─── Extracted entries

(** [loadParams] as a whole: it returns exactly for a source that is a
    complete and valid object, and returns the [loaded] object then. *)
Lemma loadParams_ok (w : World) (paramsPath : JsValue) params :
  Deploy.loadParams w paramsPath = OK params
  <-> exists props d checksum,
        Deploy.paramSource w paramsPath = OK (VObj props)
        /\ valid_source props d checksum
        /\ params = loaded props d checksum.
Proof.
  unfold Deploy.loadParams, valid_source, loaded. split.
  - destruct (Deploy.paramSource w paramsPath) as [source|]; cbn [bindR]; [|discriminate].
    destruct (Deploy.forEach _ Deploy.REQUIRED_FIELDS) as [[]|] eqn:L; cbn [bindR];
      [|discriminate].
    pose proof (required_loop_ok _ _ _ L) as R.
    destruct (R "decimals") as (v & G & B); [simpl; tauto|].
    destruct (source_is_object _ _ _ G B) as (props & -> & _).
    cbn [Deploy.spread].
    destruct (ToNumber (obj_get props "decimals")) as [d|] eqn:N; [|discriminate].
    rewrite out_of_range.
    destruct ((0 <=? d) && (d <=? 255)) eqn:V; cbn [negb]; [|discriminate].
    destruct (Deploy.forEachOn _ _ _) as [n|] eqn:A; cbn [bindR]; [|discriminate].
    intros [= <-].
    apply (address_loop_ok address_fields _ _ address_fields_distinct)
      in A as (checksum & As & ->).
    exists props, d, checksum. split; [reflexivity|].
    apply andb_prop in V as [V1 V2]. apply Z.leb_le in V1, V2.
    split; [|reflexivity]. split; [|split; [exact N|split; [lia|]]].
    + intros f I. destruct (R f I) as (v' & [= <-] & B'). exact B'.
    + intros key I. specialize (As key I).
      rewrite obj_get_set_ne in As; [exact As|].
      unfold address_fields in I. simpl in I. intuition (subst; discriminate).
  - intros (props & d & checksum & -> & (B & N & V & As) & ->). cbn [bindR].
    rewrite required_loop_passes; cbn [bindR Deploy.spread].
    + rewrite N, out_of_range.
      replace ((0 <=? d) && (d <=? 255)) with true
        by (symmetry; apply andb_true_intro; split; apply Z.leb_le; lia).
      cbn [negb].
      change ["minterAdmin"; "pauser"; "blocklister"; "rescuer"; "owner"]
        with address_fields.
      rewrite (proj2 (address_loop_ok address_fields
                        (obj_set "decimals" (VNum (NumInt d)) props)
                        (fold_left (fun acc key => obj_set key (VStr (checksum key)) acc)
                           address_fields (obj_set "decimals" (VNum (NumInt d)) props))
                        address_fields_distinct)); [reflexivity|].
      exists checksum. split; [|reflexivity].
      intros key I. rewrite obj_get_set_ne; [now apply As|].
      unfold address_fields in I. simpl in I. intuition (subst; discriminate).
    + intros f I. exists (obj_get props f). split; [reflexivity | now apply B].
Qed.

Ltac lookup :=
  repeat first
    [ rewrite obj_get_set_eq
    | rewrite obj_get_set_ne by first [assumption | discriminate] ].

Lemma loaded_lookup props d checksum key :
  obj_get (loaded props d checksum) key = normalized_field props d checksum key.
Proof.
  unfold loaded, Deploy.trimField, address_fields. cbn [fold_left].
  unfold normalized_field, address_fields, text_fields. cbn [existsb].
  destruct (String.eqb_spec key "decimals") as [->|]; [now lookup|].
  destruct (String.eqb_spec key "minterAdmin") as [->|]; [now lookup|].
  destruct (String.eqb_spec key "pauser") as [->|]; [now lookup|].
  destruct (String.eqb_spec key "blocklister") as [->|]; [now lookup|].
  destruct (String.eqb_spec key "rescuer") as [->|]; [now lookup|].
  destruct (String.eqb_spec key "owner") as [->|]; [now lookup|].
  destruct (String.eqb_spec key "name") as [->|]; [now lookup|].
  destruct (String.eqb_spec key "symbol") as [->|]; [now lookup|].
  destruct (String.eqb_spec key "currency") as [->|]; [now lookup|].
  now lookup.
Qed.

(** X2. [loadParams] returns parameters if and only if the source it
    resolves is an object in which no required field is blank, the
    decimals convert to an integer in [0, 255], and each of the five
    address fields, trimmed, is a valid address other than the zero
    address. *)
Theorem loadParams_accepts (w : World) (paramsPath : JsValue) :
  (exists params, Deploy.loadParams w paramsPath = OK params)
  <-> exists props d checksum,
        Deploy.paramSource w paramsPath = OK (VObj props)
        /\ valid_source props d checksum.
Proof.
  split.
  - intros (params & L). apply loadParams_ok in L as (props & d & c & S & V & _).
    eauto.
  - intros (props & d & c & S & V). exists (loaded props d c).
    apply loadParams_ok. eauto 6.
Qed.

(** X3. The parameters [loadParams] returns hold the decimals as a number
    in [0, 255], each address field as the checksummed form of its trimmed
    text, the name, the symbol and the currency trimmed, and every other
    property of the source as it was. *)
Theorem loadParams_fields (w : World) (paramsPath : JsValue) params :
  Deploy.loadParams w paramsPath = OK params ->
  exists props d checksum,
    Deploy.paramSource w paramsPath = OK (VObj props)
    /\ valid_source props d checksum
    /\ forall key, obj_get params key = normalized_field props d checksum key.
Proof.
  intros L. apply loadParams_ok in L as (props & d & c & S & V & ->).
  exists props, d, c. split; [exact S|]. split; [exact V|].
  intros key. apply loaded_lookup.
Qed.

End LoaderResult.

(** ** Errors of the parameter loader *)

Section LoaderErrors.
Context `{Ethers} `{Runtime}.

Lemma forEach_app {A} (f : A -> Result unit) (xs ys : list A) :
  Deploy.forEach f (xs ++ ys) = (let? _ := Deploy.forEach f xs in Deploy.forEach f ys).
Proof.
  induction xs as [|x xs IH]; simpl; [reflexivity|].
  destruct (f x) as [[]|]; simpl; [exact IH | reflexivity].
Qed.

(** X4. When fields are missing, the error of [loadParams] names the first
    of them in the order of [REQUIRED_FIELDS]: as a field of the
    parameter file when a path was given, as the environment variable of
    the field otherwise. *)
Theorem loadParams_first_missing
    (w : World) (paramsPath source value : JsValue) (field : string)
    (before after : list string) :
  Deploy.paramSource w paramsPath = OK source ->
  Deploy.REQUIRED_FIELDS = before ++ field :: after ->
  (forall f, In f before -> exists v, get source f = OK v /\ ~ blank_field v) ->
  get source field = OK value ->
  blank_field value ->
  Deploy.loadParams w paramsPath
  = Throw (JsError (missing_message (truthy paramsPath) field)).
Proof.
  intros S E B G M. unfold Deploy.loadParams. rewrite S. cbn [bindR].
  rewrite E, forEach_app, (required_loop_passes _ _ _ B). cbn [bindR Deploy.forEach].
  unfold Deploy.requireField at 1. rewrite G. cbn [bindR].
  apply is_missing_blank in M. rewrite M. reflexivity.
Qed.

(** X5. With a path, [loadParams] reads the parameter file and nothing of
    the environment: a file that is not there is an error, not a reason to
    fall back, and so is a file that is not JSON.  Without a path it reads
    the environment and no file. *)
Theorem loadParams_one_source (w w' : World) (paramsPath : JsValue) :
  (truthy paramsPath = true ->
   let file := path_resolve_cwd (ToString paramsPath) in
   (files w !! file = files w' !! file ->
    Deploy.loadParams w paramsPath = Deploy.loadParams w' paramsPath)
   /\ (files w !! file = None ->
       Deploy.loadParams w paramsPath
       = Throw (LibError ("ENOENT: no such file or directory, open '" +:+ file +:+ "'")))
   /\ (forall contents message,
         files w !! file = Some contents -> JSON_parse contents = Fails message ->
         Deploy.loadParams w paramsPath = Throw (SyntaxError message)))
  /\ (truthy paramsPath = false ->
      env w = env w' ->
      Deploy.loadParams w paramsPath = Deploy.loadParams w' paramsPath).
Proof.
  unfold Deploy.loadParams, Deploy.paramSource, Deploy.readConfigFile. split.
  - intros T. rewrite T. split; [|split].
    + intros ->. reflexivity.
    + intros ->. reflexivity.
    + intros contents message -> ->. reflexivity.
  - intros T E. rewrite T. unfold Deploy.readFromEnv. now rewrite E.
Qed.

End LoaderErrors.

(** ** Writing the record again *)

Section Overwrite.
Context `{Ethers} `{Runtime}.

Lemma replace_colons_free (s : string) : colon_free (replace_colons s) = true.
Proof.
  unfold colon_free. induction s as [|c s IH]; simpl; [reflexivity|].
  rewrite IH, andb_true_r.
  destruct (Ascii.eqb_spec c ":"); [reflexivity|].
  now destruct (Ascii.eqb_spec c ":").
Qed.

Lemma replace_colons_same_length (s : string) :
  String.length (replace_colons s) = String.length s.
Proof. induction s as [|c s IH]; simpl; [reflexivity | now rewrite IH]. Qed.
(** * The review merge engine of MERGER.py

    A shallow embedding of [WalmartReviewMerger] (src/MERGER.py): the
    extraction of reviews from a parsed JSON document, the duplicate
    check, the sentiment filter, the rating sanity check and the
    statistics of the combined document, followed by the properties the
    specification states about them.

    Modelling conventions.
    - A parsed JSON document is a value of [json]; a Python [dict] is an
      association list in insertion order, read at the first entry of a
      key, and [d[k] = v] overwrites that entry or appends a new one.
    - Text is ASCII: [strip], [lower], [upper] and [title] act on the
      ASCII white space and letters, characters above 127 are left alone.
    - A Python [float] is a binary64 value (the kernel's [float]).
    - A Python exception is the [Raise] case of [result]; the merge
      catches some of them and lets the others end the run.
    - Reading a file is outside the model: a file is its path and what
      [load_json_file] returned for it ([None] when it caught an error). *)

From Stdlib Require Import ZArith Ascii String DecimalString.
From Stdlib Require Import Floats.PrimFloat Floats.SpecFloat Floats.FloatOps Floats.FloatAxioms.
From stdpp Require Import base tactics option list gmap strings.

Local Open Scope string_scope.
Local Open Scope list_scope.

(** ** Python strings (ASCII) *)

Module PyStr.

Definition code (c : ascii) : nat := nat_of_ascii c.

(** [str.isspace] on ASCII: TAB..CR, FS..US and the space. *)
Definition is_space (c : ascii) : bool :=
  let n := code c in
  ((9 <=? n)%nat && (n <=? 13)%nat) || ((28 <=? n)%nat && (n <=? 32)%nat).

Definition is_digit (c : ascii) : bool :=
  let n := code c in (48 <=? n)%nat && (n <=? 57)%nat.

Definition is_upper (c : ascii) : bool :=
  let n := code c in (65 <=? n)%nat && (n <=? 90)%nat.

Definition is_lower (c : ascii) : bool :=
  let n := code c in (97 <=? n)%nat && (n <=? 122)%nat.

Definition is_alpha (c : ascii) : bool := is_upper c || is_lower c.

Definition lower_char (c : ascii) : ascii :=
  if is_upper c then ascii_of_nat (code c + 32) else c.

Definition upper_char (c : ascii) : ascii :=
  if is_lower c then ascii_of_nat (code c - 32) else c.

Fixpoint map_chars (f : ascii -> ascii) (s : string) : string :=
  match s with
  | EmptyString => EmptyString
  | String c r => String (f c) (map_chars f r)
  end.

(** [s.lower()] and [s.upper()]. *)
Definition lower : string -> string := map_chars lower_char.
Definition upper : string -> string := map_chars upper_char.

(** [s.lstrip()]. *)
Fixpoint lstrip (s : string) : string :=
  match s with
  | EmptyString => EmptyString
  | String c r => if is_space c then lstrip r else s
  end.

(** [s.rstrip()]: a character is dropped when everything from it to the
    end of the string is white space. *)
Fixpoint rstrip (s : string) : string :=
  match s with
  | EmptyString => EmptyString
  | String c r =>
      match rstrip r with
      | EmptyString => if is_space c then EmptyString else String c EmptyString
      | r' => String c r'
      end
  end.

(** [s.strip()]. *)
Definition strip (s : string) : string := rstrip (lstrip s).

Fixpoint drop (n : nat) (s : string) : string :=
  match n, s with
  | O, _ => s
  | S k, EmptyString => EmptyString
  | S k, String _ r => drop k r
  end.

Fixpoint take (n : nat) (s : string) : string :=
  match n, s with
  | O, _ => EmptyString
  | S k, EmptyString => EmptyString
  | S k, String c r => String c (take k r)
  end.

(** [s.startswith(p)]. *)
Fixpoint starts_with (p s : string) : bool :=
  match p, s with
  | EmptyString, _ => true
  | String _ _, EmptyString => false
  | String a p', String b s' => Ascii.eqb a b && starts_with p' s'
  end.

(** [p in s] for two strings. *)
Fixpoint contains (p s : string) : bool :=
  starts_with p s ||
  match s with
  | EmptyString => false
  | String _ r => contains p r
  end.

(** [s.replace(a, b)] for single characters. *)
Definition replace_char (a b : ascii) : string -> string :=
  map_chars (fun c => if Ascii.eqb c a then b else c).

(** [s.title()]: a letter that follows a letter is lowered, any other
    letter is raised. *)
Fixpoint title_from (prev_cased : bool) (s : string) : string :=
  match s with
  | EmptyString => EmptyString
  | String c r =>
      let c' := if prev_cased then lower_char c else upper_char c in
      String c' (title_from (is_alpha c) r)
  end.

Definition title : string -> string := title_from false.

(** The characters of a string, as Python iterates over it. *)
Fixpoint chars (s : string) : list string :=
  match s with
  | EmptyString => []
  | String c r => String c EmptyString :: chars r
  end.

(** The longest run of digits at the head of a string. *)
Fixpoint digits_prefix (s : string) : string :=
  match s with
  | String c r => if is_digit c then String c (digits_prefix r) else EmptyString
  | EmptyString => EmptyString
  end.

(** Exactly [n] digits at the head of [s]: the rest of [s] after them. *)
Fixpoint eat_digits (n : nat) (s : string) : option string :=
  match n, s with
  | O, _ => Some s
  | S k, String c r => if is_digit c then eat_digits k r else None
  | S _, EmptyString => None
  end.

End PyStr.

(** ** os.path (POSIX flavour) *)

Module OsPath.

(** [os.path.basename]: what follows the last slash. *)
Fixpoint basename (p : string) : string :=
  match p with
  | EmptyString => EmptyString
  | String c r => if PyStr.contains "/" r then basename r else
                    if Ascii.eqb c "/" then r else p
  end.

(** Index of the last dot of [s], counted from [i]. *)
Fixpoint rfind_dot (i : nat) (s : string) : option nat :=
  match s with
  | EmptyString => None
  | String c r =>
      match rfind_dot (S i) r with
      | Some j => Some j
      | None => if Ascii.eqb c "." then Some i else None
      end
  end.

──────

**Instructions for the task**
Wherever the word "what" appears in the entries above, copy that whole line.

**Response area**
    - Reading a file is outside the model: a file is its path and what
(** [os.path.basename]: what follows the last slash. *)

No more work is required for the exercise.